La lluvia radiactiva cercana a la explosión comenzará a caer a la Tierra en unos 30 minutos. Otra parte podría permanecer suspendida en la atmósfera durante mucho más tiempo hasta que la gravedad y fenómenos como la lluvia la traigan de vuelta a la Tierra. Para entonces, la lluvia radiactiva podría haber recorrido una gran distancia desde la explosión.
La lluvia radiactiva contaminará todo lo que aterrice. Esto incluye cultivos y fuentes de agua, lo que dificulta encontrar alimentos y agua en las áreas que se encuentran en el área de lluvia radiactiva.
¿Cómo daña la radiación al cuerpo?
Alfa, Beta y Gamma se consideran radiaciones ionizantes. Este es el tipo de radiación que debilita y descompone el ADN. Este daño puede matar las células o cambiarlas lo suficiente como para convertirlas en células cancerosas.
Cuando las células se dañan inicialmente por la radiación, provocan lo que se conoce como enfermedad por radiación. Aquí es cuando las células no pueden replicarse y comienzan a morir. Esto causa hinchazón del cuerpo, pérdida de cabello y náuseas. Las células que no mueren pueden mutar hasta el punto en que comienzan a reproducirse sin control convirtiéndose en cáncer.

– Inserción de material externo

(** * The assistant-bot address book (main_task_1.py)

    A shallow embedding of the contact manager: the validated fields
    [Name], [Phone] and [Birthday], the [Record_] objects, the
    [AddressBook] dictionary, the upcoming-birthdays query and the
    command handlers [add_contact] and [change_phone], followed by the
    properties of the specification that concern them.

    Python strings are sequences of Unicode code points, the dictionary
    keeps insertion order, records are objects reached through
    references, and exceptions leave the mutations made before them in
    place.  The embedding keeps all four. *)

From Stdlib Require Import ZArith Lia Ascii String.
From stdpp Require Import base tactics option list numbers.

Local Open Scope Z_scope.

(** ** Strings *)

(** A [str] is a list of code points. *)
Definition pystr := list Z.

Definition chr (a : ascii) : Z := Z.of_N (N_of_ascii a).

(** String literals of the source, all of them ASCII. *)
Definition lit (s : string) : pystr := chr <$> list_ascii_of_string s.

Definition in_range (lo hi c : Z) : bool := (lo <=? c) && (c <=? hi).

Module Unicode.

(** First code points of the runs of ten decimal digits (general
    category Nd) of the Unicode database, version 14.0; the run
    U+1D7CE..U+1D7FF of mathematical digits is five such runs. *)
Definition decimal_runs : list Z :=
  [ 0x30; 0x660; 0x6f0; 0x7c0; 0x966; 0x9e6; 0xa66; 0xae6; 0xb66; 0xbe6;
    0xc66; 0xce6; 0xd66; 0xde6; 0xe50; 0xed0; 0xf20; 0x1040; 0x1090;
    0x17e0; 0x1810; 0x1946; 0x19d0; 0x1a80; 0x1a90; 0x1b50; 0x1bb0;
    0x1c40; 0x1c50; 0xa620; 0xa8d0; 0xa900; 0xa9d0; 0xa9f0; 0xaa50;
    0xabf0; 0xff10; 0x104a0; 0x10d30; 0x11066; 0x110f0; 0x11136;
    0x111d0; 0x112f0; 0x11450; 0x114d0; 0x11650; 0x116c0; 0x11730;
    0x118e0; 0x11950; 0x11c50; 0x11d50; 0x11da0; 0x16a60; 0x16ac0;
    0x16b50; 0x1d7ce; 0x1d7d8; 0x1d7e2; 0x1d7ec; 0x1d7f6; 0x1e140;
    0x1e2f0; 0x1e950; 0x1fbf0 ].

(** Code points whose Numeric_Type is Digit without being Decimal:
    superscripts, subscripts, circled and dotted digits and the like,
    as inclusive ranges. *)
Definition other_digit_ranges : list (Z * Z) :=
  [ (0xb2, 0xb3); (0xb9, 0xb9); (0x1369, 0x1371); (0x19da, 0x19da);
    (0x2070, 0x2070); (0x2074, 0x2079); (0x2080, 0x2089);
    (0x2460, 0x2468); (0x2474, 0x247c); (0x2488, 0x2490);
    (0x24ea, 0x24ea); (0x24f5, 0x24fd); (0x24ff, 0x24ff);
    (0x2776, 0x277e); (0x2780, 0x2788); (0x278a, 0x2792);
    (0x10a40, 0x10a43); (0x10e60, 0x10e68); (0x11052, 0x1105a);
    (0x1f100, 0x1f10a) ].

(** [Py_UNICODE_TODECIMAL]: the value of a decimal digit, if it is one. *)
Definition to_decimal (c : Z) : option Z :=
  (λ start, c - start) <$> List.find (λ start, in_range start (start + 9) c) decimal_runs.

(** [Py_UNICODE_ISDECIMAL], which is also what [\d] matches in a
    [str] pattern of the [re] module. *)
Definition isdecimal (c : Z) : bool := bool_decide (is_Some (to_decimal c)).

(** [Py_UNICODE_ISDIGIT], the test behind [str.isdigit]. *)
Definition isdigit (c : Z) : bool :=
  isdecimal c || existsb (λ r, in_range r.1 r.2 c) other_digit_ranges.

(** The ten characters [0]..[9]. *)
Definition ascii_digit (c : Z) : bool := in_range (chr "0") (chr "9") c.

End Unicode.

¿Cómo puedo limitar la exposición a la radiación?
Si existe preocupación por la exposición a materiales radiactivos, las mejores maneras de limitar la exposición a fuentes externas de radiación son:
- limitar el tiempo de exposición;
- aumentar la distancia del material radiactivo;
- bloquear la radiación utilizando un blindaje adecuado.
La exposición interna al material radiactivo puede reducirse mediante:
- uso adecuado de protección respiratoria;
- monitorear alimentos y agua para detectar contaminación;
- utilizando protección cutánea adecuada para evitar la absorción y la contaminación de la herida.
Las personas y los perros pueden entrar en contacto con materiales radiactivos a través de la exposición a partículas, gases o vapores. Si se seleccionan, ajustan y utilizan correctamente según las instrucciones del fabricante, las mascarillas con filtro de aire pueden ayudar a reducir la exposición a contaminantes en el aire, incluidas las partículas, pero no la eliminan por completo. Además, las mascarillas con filtro de aire no ofrecen protección contra fuentes externas de radiación beta y gamma.